Europe's Largest Glacier Shrivels Under Global Warming

"If you want to change people's behaviour, you need time. The question I now ask myself is, do we have enough time?" Albrecht commented.


August 16, 2003
RIEDERALP, Switzerland (AFP) - Switzerland's Aletsch glacier, the largest in the Alps, is imposing enough to generate a wind of its own, but the 23-kilometre long (14-mile) river of ice is visibly shrivelling under the impact of global warming.

"In the last 140 years it has moved back three kilometres (two miles)," Laudo Albrecht, a Swiss nature conservation expert said, standing on a ridge above the sweating glacier.

He was clutching a graph which also shows that the ice flow has melted faster in the past decade or two, and this summer's heatwave is likely to deepen the trend.

The Aletsch and the immediate area were designated a World Heritage site in December 2001, not only because of the spectacular nature of the landscape of rocky peaks, wooded slopes, meadows and glaciers, according to UNESCO.

The UN's Educational, Scientific and Cultural Organisation also explained that "the global phenomenon of climatic change is particularly well illustrated in the region".

Albrecht pointed across the valley to a contrasting band of colour along the opposite slope, like a trace of grime on an emptied bath. It shows that the Aletsch has lost about 200 metres (660 feet) in depth along most of its length since the 1860s.

The layer of ice is now 100 to 150 metres thick near the foot of the glacier, below the southern Swiss mountain village of Riederalp.

"This summer fits the developments of the past decade, that's what worries me. Not that this summer is so hot or dry, but because it fits this trend," Albrecht, who has been observing the glacier for 20 years, said.

Switzerland has been ailing under record high temperatures for more than two months, with a peak over 41 degrees Celsius (106 Fahrenheit).

Despite the cool wind generated by the huge mass of the glacier, the temperature at an altitude of 2,000 metres (6,600 feet) hovered around 25 degrees Celsius (77 Fahrenheit) in the shade.

Albrecht set foot on the Aletsch for the first time this year on June 10. He returned a month later and found that the end of the ice flow had retreated five metres (16 feet) further up the valley.

On the steep slopes around Riederalp, farmers are struggling to comfort their cows. Sprinklers create patches of green among the parched Alpine meadows.
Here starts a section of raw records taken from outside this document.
(** X22: early stopping.  From any state of the loop of [source_train]
    whose best validation accuracy is not improved upon any more, the loop
    runs [patience + 1 - staleness] further epochs at most: more epochs
    change nothing in what is returned.  In particular, when no validation
    accuracy is above 0, [source_train] with any [train_epochs] of at
    least 6 returns what it returns with 6. *)
Theorem source_train_stops_after_patience (l : list (labelled_batch Input))
    (net : Encoder * Head * Optim) (best_val_acc : R)
    (best : option (Encoder * Head)) (staleness k : nat) :
  (forall n acc, eval n = Ok acc -> acc <= best_val_acc) ->
  (staleness <= patience)%nat -> (S patience - staleness <= k)%nat ->
  run_loop l k net best_val_acc best staleness
  = run_loop l (S patience - staleness) net best_val_acc best staleness /\
  (best_val_acc = 0 ->
   forall train_epochs, (6 <= train_epochs)%Z ->
     source_train net_forward sup_step eval l train_epochs net
     = source_train net_forward sup_step eval l 6 net).
Proof.
  intros Hno Hs Hk. split.
  - now apply source_train_loop_stale.
  - intros -> train_epochs He. unfold source_train.
    rewrite (source_train_loop_stale l (Z.to_nat train_epochs) net 0 None O Hno)
      by (unfold patience; lia).
    reflexivity.
Qed.

End SourceTrainProperties.

(** ** Invariants of a whole call to [adapt] *)

Lemma momentum_of_range (b d : R) :
  0 <= b -> 0 <= d -> 0 < momentum_of b d <= 1.
Proof.
  intros Hb Hd. rewrite momentum_of_exp. split; [apply exp_pos |].
  assert (H : 0 <= b * d) by now apply Rmult_le_pos.
  destruct (Req_dec (b * d) 0) as [-> | Hne].
  - rewrite Ropp_0, exp_0. lra.
  - rewrite <- exp_0. apply Rlt_le, exp_increasing. lra.
Qed.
The herds amble along mountain tracks, sending clouds of dust billowing in the air, and gather around water holes.

Albrecht, who was born and raised in this hardy, mountainous region, heads an information centre set up by the Swiss nature conservancy foundation, Pro Natura, in Riederalp.
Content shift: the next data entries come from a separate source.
(** X8.  Task ids are not reused: if the tasks issued so far carry the
    numerals of counter values below [ids], then [newTask] returns a new
    object whose id is the numeral of [ids], which differs from the id
    of every task issued before; the earlier tasks and the task list are
    untouched, and the same holds of the manager afterwards. *)
Theorem newTask_fresh_id (format params result_type : string) (m : CaptchaManager) :
  ids_issued m ->
  let task := (newTask format params result_type m).1 in
  let m' := (newTask format params result_type m).2 in
  task = next m /\
  ct_id (heap m' task) = str_of_int (ids m) /\
  (forall r, (r < next m)%nat ->
     heap m' r = heap m r /\ ct_id (heap m' r) <> ct_id (heap m' task)) /\
  tasks m' = tasks m /\
  ids_issued m'.
Proof.
  intros Hinv. cbn [newTask fst snd heap next tasks ids].
  split; [done|]. rewrite upd_same.
  split; [done|]. split; [|split; [done|]].
  - intros r Hr. rewrite upd_other by lia. split; [done|].
    destruct (Hinv r Hr) as (k & Hk & ->). cbn [CaptchaTask_init ct_id py_str].
    intros Heq%str_of_int_inj. lia.
  - intros r Hr. cbn [heap next ids] in Hr |- *.
    destruct (Nat.eq_dec r (next m)) as [->|Hne].
    + rewrite upd_same. exists (ids m). split; [lia|done].
    + rewrite upd_other by done.
      destruct (Hinv r ltac:(lia)) as (k & Hk & Hid). exists k. split; [lia|done].
Qed.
He is the first to point out that exceptional weather has happened before, and insists that he always highlights the wonders of nature before he mentions the stresses and strains to visitors.
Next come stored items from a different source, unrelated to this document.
(** C3, as the code runs it: for a birthday on the 29th of February,
    [days_to_birthday] raises whenever the year it moves the birthday to is
    not a leap year.  On the first of March 2024 the birthday was yesterday
    and the call raises instead of counting the days to its next
    occurrence; on the first of February 2023 it raises too; on the first of
    February 2024 it returns 28. *)
Theorem days_to_birthday_leap_day_raises :
  Rec.add_birthday (lit "29.02.2000") (Rec.make (Name.make (lit "Bob")) [] None)
  = (Ok tt, bob_leap)
  /\ Rec.days_to_birthday (Date.make 2024 3 1) bob_leap
     = Raise (ValueError (lit "day is out of range for month"))
  /\ Rec.days_to_birthday (Date.make 2023 2 1) bob_leap
     = Raise (ValueError (lit "day is out of range for month"))
  /\ Rec.days_to_birthday (Date.make 2024 2 1) bob_leap = Ok (Some 28%Z).
Proof. repeat split; vm_compute; reflexivity. Qed.

(** C4, as the code runs it: on the first of March 2023, in a book that
    holds Alice, whose birthday is four days away, and Bob, born on a 29th
    of February, [get_upcoming_birthdays] raises instead of returning the
    list with Alice, and the birthdays command reports the error. *)
Theorem upcoming_birthdays_leap_day_raises :
  let book := [(lit "Alice", alice_march); (lit "Bob", bob_leap)] in
  let today := Date.make 2023 3 1 in
  Rec.days_to_birthday today alice_march = Ok (Some 4%Z)
  /\ AddressBook.get_upcoming_birthdays today book
     = Raise (ValueError (lit "day is out of range for month"))
  /\ AddressBook.get_upcoming_birthdays today [(lit "Alice", alice_march)]
     = Ok [AddressBook.make_upcoming (lit "Alice") (Date.make 1990 3 5)]
  /\ birthdays repr_plain today [] book
     = (lit "Error: day is out of range for month", book).
Proof. repeat split; vm_compute; reflexivity. Qed.

(** C5, counterexample: the string 1.2.2000 is not of the format
    DD.MM.YYYY, and [Birthday] accepts it as the first of February 2000. *)
Lemma birthday_accepts_short_day_month :
  DD_MM_YYYY (lit "1.2.2000") = false
  /\ Birthday.init (lit "1.2.2000") = Ok (Birthday.make (Date.make 2000 2 1)).
Proof. split; vm_compute; reflexivity. Qed.

(** C5, amended: [Birthday] accepts a string exactly when it is a day, a dot,
    a month, a dot and a year (the day and the month in one or two
    characters, the year in four digits) that name a calendar date, and then
    stores that date; every other string is refused with the validation
    error; every string of the strict format DD.MM.YYYY that names a
    calendar date is accepted with that date; and the texts of a day, a
    month and a year always are numbers, from 1 to 31, from 1 to 12 and from
    0 to 9999. *)
Theorem birthday_init_reads (v : str) :
  (forall dt, Birthday.init v = Ok (Birthday.make dt) <-> reads v dt)
  /\ ((forall dt, ~ reads v dt) ->
      Birthday.init v = Raise (ValueError (lit "Invalid date format. Use DD.MM.YYYY")))
  /\ (DD_MM_YYYY v = true -> Date.valid (strict_date v) ->
      Birthday.init v = Ok (Birthday.make (strict_date v)))
  /\ (forall d m y,
         day_text d = true -> month_text m = true -> year_text y = true ->
         exists dn mn yn,
           Birthday.int d = Some dn /\ Birthday.int m = Some mn
           /\ Birthday.int y = Some yn
           /\ (1 <= dn <= 31 /\ 1 <= mn <= 12 /\ 0 <= yn <= 9999)%Z).
Proof.
  assert (Hiff : forall dt, Birthday.init v = Ok (Birthday.make dt) <-> reads v dt).
  { intros dt. rewrite <- strptime_reads. unfold Birthday.init.
    destruct (Birthday.strptime_dmY v); split; congruence. }
  split; [exact Hiff|]. split; [|split].
  - intros Hno. unfold Birthday.init.
    destruct (Birthday.strptime_dmY v) as [dt|] eqn:E; [|reflexivity].
    apply strptime_reads in E. now elim (Hno dt).
  - intros Hs Hv. apply Hiff. now apply strict_reads.
  - intros d m y Hd Hm Hy.
    destruct (day_number d Hd) as (dn & Id & Rd).
    destruct (month_number m Hm) as (mn & Im & Rm).
    destruct (year_number y Hy) as (yn & Iy & Ry).
    exists dn, mn, yn. tauto.
Qed.

Lemma birthday_init_reads_witness :
  DD_MM_YYYY (lit "15.08.1990") = true
  /\ Date.valid (strict_date (lit "15.08.1990"))
  /\ Birthday.init (lit "15.08.1990") = Ok (Birthday.make (Date.make 1990 8 15)).
Proof.
  assert (Hv : Date.valid (strict_date (lit "15.08.1990")))
    by (unfold Date.valid; vm_compute; intuition discriminate).
  split; [reflexivity|]. split; [exact Hv|].
  exact (proj1 (proj2 (proj2 (birthday_init_reads (lit "15.08.1990")))) eq_refl Hv).
Defined.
Yet, he now firmly believes that climate change is not simply a natural phenomenon, but that a human hand -- pollution -- is helping it along.

"If you want to change people's behaviour, you need time. The question I now ask myself is, do we have enough time?" Albrecht commented.

"We've had extremes like this before, to some degree it's a normal part of nature. But what disturbs me is that we have extremes frequently now, in some years storms, or other years without rain."

Swiss authorities have warned that the hot, dry conditions have triggered landslides and rockfalls, and made conditions for mountaineers even more precarious.

Albrecht sees another danger. When thunderstorms return and rain starts to fall again on the hardened ground, torrents will sweep loose material down into the inhabitated valleys below.

In 1993, the nearby town of Brig was hit by a torrent of mud and rock carried by a river, cloaking the streets in a deep layer of hardened mud and killing two people.

"It's profoundly disturbing, our living environment is being changed. Nature can live with that, but the question is, can we?" Albrecht observed.

This summer, the increased flow of water from the melting ice is exceeding the needs of hydroelectric power plants. A dam below the Aletsch is opened occasionally to stop it overflowing, according to Albrecht.

That can bring dangers: two tourists were killed recently on a nearby river bed after water was released upstream.

It can also bring short-term benefits: local Swiss power companies are exporting electricity to Italy, less than 20 kilometres (12 miles) away, where record low water levels in rivers caused by the heatwave have prompted power cuts.

Yet even those who have the most to gain from the power trade do not think it is worth it.

"With the glaciers, our future capital is melting," an executive for the power firm EOS told the Swiss newspaper Le Temps.